Il était une fois, le voyage…
J’adore le voyage et plus que tout l’itinérance qu’il procure. Je l’ai découverte à 13 ans lors d’une traversée de la France par les petites routes… Cap Sud-Sud/Est, direction la Provence via le Jura, la Suisse, les Alpes, l’Italie, Menton et enfin la Provence… 8 jours à errer de villes en villages au gré des routes de campagne visitant clochers, parcs, curiosités…30 ans plus tard, cette itinérance me hante toujours; l’ivresse de la liberté; ces cagettes de fruits achetées sur le bord de la route, ces marchés pittoresques, ces bivouacs improvisés, bien loin du confort, l’aventure d’un quotidien réinventé. Depuis lors, elles furent nombreuses ces errances, et toujours, cette même excitation, ce même plaisir : en scooter, à pieds, en vélo, en courant, en voiture… qu’importe le moyen de transport ce qui compte, l’évasion…
Chaque année, c’est à peu près la même chose… au rituel du choix de la destination, vient ensuite la préparation du voyage… la logistique, le matériel – j’adore ! Des heures passées à recenser, étudier comparer : duvets, tentes, l’apport calorique de tel ou tel plat lyophilisé… quel kif ! Chacun s’occupe comme il peut…

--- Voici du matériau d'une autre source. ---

(** C3: when the image is decoded and the quantiser answers, an image in
    which no pixel passes the HSV gate (hue 0 to 20, saturation 20 to 255,
    value 70 to 255) does not make [detect_skin_tone] fail: the dominant
    colour takes the place of the average skin colour and the tone is
    classified from its lightness. *)
Theorem detect_skin_tone_fallback (E : externals) (image_path : string)
    (loaded : ndarray) (dominant : color) (colors : list color) :
  cv2_imread E image_path = Some loaded ->
  ColorThief_init E image_path = Returns tt ->
  ColorThief_get_color E image_path = Returns dominant ->
  ColorThief_get_palette E image_path = Returns colors ->
  no_skin E loaded ->
  let l := (color_rgb2lab E (ImageService.unit_color dominant)).1.1 in
  ImageService.detect_skin_tone E image_path
  = Ok (ImageService.tone_of_lightness l,
        ImageService.mkMetadata
          (ImageService.color_info_of dominant)
          (ImageService.color_info_of dominant)
          (map ImageService.color_info_of colors) l).
Proof.
  intros Hload Hinit Hcolor Hpal Hno l.
  unfold ImageService.detect_skin_tone, ImageService.detect_skin_tone_body,
    ImageService.load.
  rewrite Hload, Hinit, Hcolor, Hpal. simpl.
  fold (hsv_of E loaded). rewrite (no_skin_where E loaded Hno). reflexivity.
Qed.

Lemma detect_skin_tone_fallback_witness :
  ImageService.detect_skin_tone Sample.env "blue.png"
  = Ok (VERY_DARK,
        ImageService.mkMetadata
          (ImageService.mkColorInfo (0, 0, 255) "#0000ff")
          (ImageService.mkColorInfo (0, 0, 255) "#0000ff")
          [ImageService.mkColorInfo (0, 0, 255) "#0000ff"]
          (S754_finite false 4691249611844267 (-47))).
Proof.
  refine (detect_skin_tone_fallback Sample.env "blue.png" [[(255, 0, 0)]]
            (0, 0, 255) [(0, 0, 255)] eq_refl eq_refl eq_refl eq_refl _).
  intros i j p Hp.
  destruct i as [|i]; [|discriminate]. destruct j as [|j]; [|discriminate].
  injection Hp as <-. intros Hg. vm_compute in Hg.
  destruct Hg as [[_ Hg] _]. apply Hg. reflexivity.
Defined.

(* ================================================================== *)
(** * Colour codes *)
(* ================================================================== *)

Section Codes.

Lemma all_u8_spec (P : Z -> bool) :
  all_u8 P = true -> forall x, u8 x -> P x = true.
Proof.
  unfold all_u8, u8. rewrite forallb_forall. intros H x Hx.
  apply H. apply in_map_iff. exists (Z.to_nat x). split; [lia|].
  apply in_seq. lia.
Qed.

(** Two lowercase hexadecimal digits for every 8-bit value. *)
Lemma fmt_02x_u8 (x : Z) :
  u8 x ->
  exists hi lo, fmt_02x x = String hi (String lo "") /\
                hex_pair hi lo = Some x.
Proof.
  intros Hx.
  pose (P := fun x : Z =>
               match fmt_02x x with
               | String hi (String lo EmptyString) =>
                   bool_decide (hex_pair hi lo = Some x)
               | _ => false
               end).
  assert (H : P x = true)
    by (apply (all_u8_spec P); [vm_compute; reflexivity | exact Hx]).
  unfold P in H. destruct (fmt_02x x) as [|hi [|lo [|]]]; try discriminate.
  exists hi, lo. split; [reflexivity|]. apply bool_decide_eq_true in H. exact H.
Qed.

J’y trouve aussi un terrain d’expression de mes talents de sourceur, sourcer le bon matériel, trouver le bon blog, un voyage avant le voyage en somme !
Où il est question de course à l’équipement
Ce que j’ai appris dans ces itinérances? On en emmène toujours trop, du moins, au début. On se sur-équipe.

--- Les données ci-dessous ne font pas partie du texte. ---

(** X22: what the suppression loop of [detect_ayas_template] keeps.  Any
    two kept locations are at least [min_dist] apart; every kept location
    is one of the candidates; the first candidate is always kept; and
    every candidate that is dropped is less than [min_dist] away from a
    kept one. *)
Theorem X22_suppression_keeps_far_points (min_dist : Z)
    (locations : list pixel) :
  pairwise_far min_dist (keep_distinct min_dist locations) /\
  (forall l, In l (keep_distinct min_dist locations) -> In l locations) /\
  hd_error (keep_distinct min_dist locations) = hd_error locations /\
  (forall l, In l locations ->
     In l (keep_distinct min_dist locations) \/
     exists kept, In kept (keep_distinct min_dist locations) /\
                  far_apart min_dist l kept = false).
Proof.
  unfold keep_distinct.
  destruct (keep_loop_invariant min_dist locations [] (FOP_nil _))
    as (added & Heq & Hpair & Hfrom & Hcover).
  cbn [app] in *. rewrite Heq.
  repeat split; try assumption.
  destruct locations as [| l1 locations]; cbn [fold_left forallb app] in Heq.
  - now subst added.
  - destruct (keep_loop_invariant min_dist locations [l1])
      as (added' & Heq' & _); [repeat constructor |].
    rewrite Heq' in Heq. now subst added.
Qed.

Lemma X22_suppression_keeps_far_points_witness :
  In (100, 200)%Z (keep_distinct 42 [(100, 200); (101, 200); (300, 200)]%Z) \/
  exists kept,
    In kept (keep_distinct 42 [(100, 200); (101, 200); (300, 200)]%Z) /\
    far_apart 42 (100, 200)%Z kept = false.
Proof.
  apply (proj2 (proj2 (proj2 (X22_suppression_keeps_far_points 42 _)))).
  left. reflexivity.
Defined.

Lemma keep_loop_fixed (min_dist : Z) (locations : list pixel) :
  forall distinct : list pixel,
    pairwise_far min_dist (distinct ++ locations) ->
    fold_left (fun distinct l1 =>
                 if forallb (far_apart min_dist l1) distinct
                 then distinct ++ [l1] else distinct)
              locations distinct
    = distinct ++ locations.
Proof.
  induction locations as [| l1 locations IH]; intros distinct Hfar;
    cbn [fold_left]; [now rewrite app_nil_r |].
  assert (Hall : forallb (far_apart min_dist l1) distinct = true).
  { apply forallb_forall. intros a Ha.
    destruct (FOP_app_inv _ _ _ Hfar) as (_ & _ & Hcross).
    apply Hcross; [exact Ha | now left]. }
  rewrite Hall, IH; rewrite <- app_assoc; [reflexivity | exact Hfar].
Qed.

Mon premier sac à dos pesait 30 kg pour 6 jours de randonnée. Quelques années plus tard, mon paquetage au Marathon des sables en pesait 9 nourriture comprise pour la même durée !

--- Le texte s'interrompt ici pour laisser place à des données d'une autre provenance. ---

(** * Expense tracker: the filter and aggregation logic of the expense list

    A shallow embedding of the client-side logic of
    [src/components/ExpenseList.js] (the all-match variant of the list
    component) and of the second copy of that component kept in the
    repository (the any-match variant), with the JavaScript built-ins
    they call:

    - completions: a JavaScript expression either returns a value or
      throws; a method call on [undefined] throws a [TypeError],
      [toISOString] on an invalid [Date] throws a [RangeError];
    - arrays are lists, [every], [some], [filter], [flatMap], [reduce]
      and [includes] follow ECMA-262, callbacks run left to right;
    - a JavaScript number is an IEEE-754 binary64 value: [float];
    - a [Date] holds a time value, an integral number of milliseconds
      since the epoch, or NaN ([None]); the calendar functions are those
      of ECMA-262, section "Time Values and Time Range";
    - the local time zone of the browser is its [LocalTZA], the offset
      of local time from UTC in force at an instant or at a local time,
      which daylight saving makes depend on the time;
    - the list receives its expenses from the document store: a stored
      [Date] comes back as a [Timestamp] object.

    Besides the filter, the category options and the total, the
    development covers the handlers of the list component (the reset
    and "Current Month" buttons, the delete dialog), its number
    formatting, and the category fields of the form in [src/App.js].  *)

From Stdlib Require Import ZArith Lia Floats Ascii String.
From stdpp Require Import base option list.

Le rapport avec le sourcing? j’y viens !
Connecté à de nombreux Slacks, discords, groupes facebook, j’observe chaque jour, cette même question…
“je rame sur mon sourcing de “Sales/data/developpeurs”… Auriez-vous un outil/une plateforme à me recommander?
Ah l’outil Ultime ! La plateforme magique et salvatrice !
Y a personne qui aurait -un marteau qui enfoncent les clous droit dans les angles droits inclinés???
L’outil en réponse à mon problème : si c’était si simple !
Heureusement, il existe des listes diffusées sous le manteau, ou pas du reste, faisant la recension du “must have” de tout bons sourceurs. Certains en ont même fait une marque de fabrique.
Dean Da Costa, thesearchauthorithy, publie quasiment hebdomadairement une vidéo sur un outil. Sa liste est vertigineuse. Longtemps ce fut mon pêché mignon : j’adore la nouveauté, le waouh effect, j’installe, je teste, quel régal.
Pourtant tout comme en trekking, ses plugins ont un coût. A la longue, cette suite sans fin de plugins finit par ralentir ma machine. La transformant alors en sèche-cheveux ou hélicoptère.
Par ailleurs, certains plugins, mal débogués, peuvent générer des incompatibilités entre outils voire avec certains sites ! je ne peux, par exemple, plus utiliser mon navigateur Chrome pour me connecter à mes comptes bancaires – je dois les consulter avec un autre navigateur “vierge”.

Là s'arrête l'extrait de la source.